Sunday, December 11, 2011

Unordnung und frühes Leid

The phrase means disorder and early pain. I came across it when I read a novella by Thomas Mann of that title in my youth. It’s usually translated as Disorder and Early Sorrow, but Leid has many meanings, among them suffering, grief, sorrow, and pain. I was nineteen at the time, and the moment I read it, it became part of the fabric of my life. I’ve repeated it countless times since, always in German, always just to myself, and always when I felt genuine pain—which has a much more active quality than sorrow. But never mind.  Mann’s story is set in the Munich of the 1920s, the Weimar Republic, a time of virulent inflation and disorder in Germany. We see that world through the eyes of a history professor, Abel Cornelius, his family, his parents, his wife, his teenage children. The resonance was present right away. Cornelius saw his times—indeed the present—as lawless, insolent, and unaware of history. The theme of the story is withdrawal, into the private, and the conservation of the timeless and therefore holy and beautiful past—which the professor feels guilty in embracing, seeing his animosity to unfolding history, while embracing that which is no more, as the unclean love of death. So he felt—the character—echoing his own creator, Thomas Mann himself, who was writing something strongly autobiographical. Yet here I was, nineteen, filled with life and energy, and yet I agreed with him. And through my life I came to see it differently; I’ve come to see what he regarded as the past as something in another dimension, and his embrace of death as a mistaken embrace, instead of the transcendental.
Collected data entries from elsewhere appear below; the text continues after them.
(* ===== verification/InstanceService.v ===== *)
(** Manual actions on one instance, and recovery after a restart of the
    control plane: services/control-plane/app/services/instance_service.py and
    reconcile_service.py. *)

From S2P Require Import Prelude Python Enums StateMachines HealerYaml Schema Session Hoare.
From S2P Require Import Repositories Protocol LockService CommandService ApplicationService.
From S2P Require Import AuditService GatewayService DeploymentService SelfHealingService.
Local Open Scope Z_scope.

(** ** instance_service *)

Definition _ACTIONABLE_STATUSES : list instance_status := [InstanceStatus.RUNNING; InstanceStatus.UNHEALTHY].

(** [acquire] with [OperationLockHeldError] turned into [InstanceActionError]. *)
Definition acquire_for_action `{Env} (application : uuid) (operation : string) : M Z :=
  try_except (acquire application operation)
    (λ e, match e with
          | OperationLockHeldError msg => raise (InstanceActionError msg)
          | _ => raise e
          end).

(** [instance.failure_reason = command.error or default], and the value. *)
Definition set_failure (instance command : uuid) (dflt : string) : M string :=
  c ← row db_agent_commands command;
  let reason := if str_truthy (cmd_error c) then default "" (cmd_error c) else dflt in
  assign db_instances instance (λ i, i <| inst_failure_reason := Some reason |>) ;;
  mret reason.

(** The [try] of [restart_instance]. *)
Definition restart_locked `{Env} (application instance release agent : uuid) : M unit :=
  config ← config_from_application application;
  InstanceRepository_transition instance InstanceStatus.RESTARTING ;;
  commit ;;
  sync_if_routed application config ;;
  payload ← _build_start_instance_payload release instance config;
  nonce ← uuid4;
  command ← submit_command_and_wait agent AgentCommandType.START_INSTANCE payload
              ("manual-restart:" +:+ str_uuid instance +:+ ":" +:+ str_uuid nonce) None 200;
  c ← row db_agent_commands command;
  ok ← (if (bool_decide (agent_command_status_value (cmd_status c) = "succeeded")
            && negb (str_truthy (cmd_error c)))%bool then
          result ← as_dict (or_empty_dict (cmd_result c));
          mret (truthy (dict_get result "ok" (JBool false)))
        else mret false);
  if ok : bool then
    assign db_instances instance (λ i, i <| inst_failure_reason := None |>) ;;
    InstanceRepository_transition instance InstanceStatus.RUNNING ;;
    commit ;;
    sync_if_routed application config
  else
    reason ← set_failure instance command "manual restart failed";
    InstanceRepository_transition instance InstanceStatus.FAILED ;;
    commit ;;
    raise (InstanceActionError reason).

Definition restart_instance `{Env} (application instance : uuid) : M unit :=
  i ← row db_instances instance;
  if negb (bool_decide (inst_status i ∈ _ACTIONABLE_STATUSES)) then
    raise (InstanceActionError ("instance is " +:+ instance_status_value (inst_status i)
                                +:+ ", not in a state that can be restarted")) else
  agent ← AgentRepository_get_by_server_id (inst_server_id i);
  release_row ← match inst_release_id i with
                | Some r => session_get db_releases r
                | None => mret None
                end;
  match agent with
  | None => raise (InstanceActionError "the instance's Agent is not currently connected")
  | Some (agent_id, _) =>
      if not_connected agent then
        raise (InstanceActionError "the instance's Agent is not currently connected") else
      match inst_release_id i, release_row with
      | Some release, Some _ =>
          lock_token ← acquire_for_action application "restart";
          try_finally (restart_locked application instance release agent_id)
            (LockService.release application lock_token)
      | _, _ => raise (InstanceActionError "this instance has no known release to restart")
      end
  end.

(** The [try] of [stop_instance]. *)
Definition stop_locked `{Env} (application instance agent : uuid) : M unit :=
  config ← config_from_application application;
  InstanceRepository_transition instance InstanceStatus.DRAINING ;;
  commit ;;
  sync_if_routed application config ;;
  payload ← _build_stop_instance_payload instance config;
  nonce ← uuid4;
  command ← submit_command_and_wait agent AgentCommandType.STOP_INSTANCE payload
              ("manual-stop:" +:+ str_uuid instance +:+ ":" +:+ str_uuid nonce) None 60;
  c ← row db_agent_commands command;
  let ok := (bool_decide (agent_command_status_value (cmd_status c) = "succeeded")
             && negb (str_truthy (cmd_error c)))%bool in
  InstanceRepository_transition instance (if ok then InstanceStatus.STOPPED else InstanceStatus.FAILED) ;;
  if ok then commit
  else
    reason ← set_failure instance command "manual stop failed";
    commit ;;
    raise (InstanceActionError reason).

Definition stop_instance `{Env} (application instance : uuid) : M unit :=
  i ← row db_instances instance;
  if negb (bool_decide (inst_status i ∈ _ACTIONABLE_STATUSES)) then
    raise (InstanceActionError ("instance is " +:+ instance_status_value (inst_status i)
                                +:+ ", not in a state that can be stopped")) else
  agent ← AgentRepository_get_by_server_id (inst_server_id i);
  match agent with
  | None => raise (InstanceActionError "the instance's Agent is not currently connected")
  | Some (agent_id, _) =>
      if not_connected agent then
        raise (InstanceActionError "the instance's Agent is not currently connected") else
      lock_token ← acquire_for_action application "stop";
      try_finally (stop_locked application instance agent_id)
        (LockService.release application lock_token)
  end.

(** ** reconcile_service *)

Definition STUCK_DEPLOYMENT_REASON : string := "control plane restarted while this operation was in progress".
Definition STUCK_INSTANCE_REASON : string := "control plane restarted while this instance was mid-transition".

Definition _TRANSIENT_INSTANCE_STATUSES : list instance_status :=
  [InstanceStatus.STARTING; InstanceStatus.RESTARTING; InstanceStatus.DRAINING].

Definition reconcile_deployment `{Env} (deployment : uuid) : M unit :=
  assign db_deployments deployment (λ p, p <| dep_failure_reason := Some STUCK_DEPLOYMENT_REASON |>) ;;
  add_log deployment None "error" STUCK_DEPLOYMENT_REASON ;;
  transition_deployment deployment DeploymentStatus.FAILED None ;;
  p ← row db_deployments deployment;
  force_release (dep_application_id p).

Definition reconcile_stuck_deployments `{Env} : M nat :=
  stuck ← query (select db_deployments (λ p, bool_decide (dep_status p = DeploymentStatus.IN_PROGRESS)));
  for_each (map fst stuck) reconcile_deployment ;;
  commit ;;
  mret (length stuck).

Definition reconcile_instance (instance : uuid) : M unit :=
  assign db_instances instance (λ i, i <| inst_failure_reason := Some STUCK_INSTANCE_REASON |>) ;;
  InstanceRepository_transition instance InstanceStatus.FAILED.

Definition reconcile_stuck_instances : M nat :=
  stuck ← query (select db_instances (λ i, bool_decide (inst_status i ∈ _TRANSIENT_INSTANCE_STATUSES)));
  for_each (map fst stuck) reconcile_instance ;;
  commit ;;
  mret (length stuck).

Definition reconcile_on_startup `{Env} : M nat :=
  deployments ← reconcile_stuck_deployments;
  instances ← reconcile_stuck_instances;
  mret (deployments + instances)%nat.

(** ** What these leave alone *)

Section keeps.
Context `{Env} (I : invariant) `{!Stable I}.

Lemma keeps_set_failure i c s : keeps I (set_failure i c s).
Proof. unfold set_failure. keeps_auto. Qed.

Lemma keeps_acquire_for_action a op : keeps I (acquire_for_action a op).
Proof. unfold acquire_for_action. keeps_auto. Qed.

Lemma keeps_restart_instance a i : keeps I (restart_instance a i).
Proof.
  pose proof keeps_set_failure. pose proof keeps_acquire_for_action.
  unfold restart_instance, restart_locked. keeps_auto.
Qed.

Lemma keeps_stop_instance a i : keeps I (stop_instance a i).
Proof.
  pose proof keeps_set_failure. pose proof keeps_acquire_for_action.
  unfold stop_instance, stop_locked. keeps_auto.
Qed.

Lemma keeps_reconcile_on_startup : keeps I reconcile_on_startup.
Proof.
  unfold reconcile_on_startup, reconcile_stuck_deployments, reconcile_stuck_instances,
    reconcile_deployment, reconcile_instance. keeps_auto.
Qed.

End keeps.

#[export] Hint Resolve keeps_restart_instance keeps_stop_instance keeps_reconcile_on_startup : keeps.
Of late I’ve been lending a hand to the family enterprise, and, in the process, looking deeply at a score or more of major industries at a far deeper level than I usually do these days in retirement. Not surprisingly, therefore—the repetitious assault of chaos finally wearing me down—that the old phrase, Unordnung und frühes Leid, was once more on my lips. Lordy, lord, lord. To hell in a handbasket. But this disorderly present, as I see from my studies—and remembering Thomas Mann and the 1920s—is always with us. And the holy and the beautiful remain, as always, at one remove.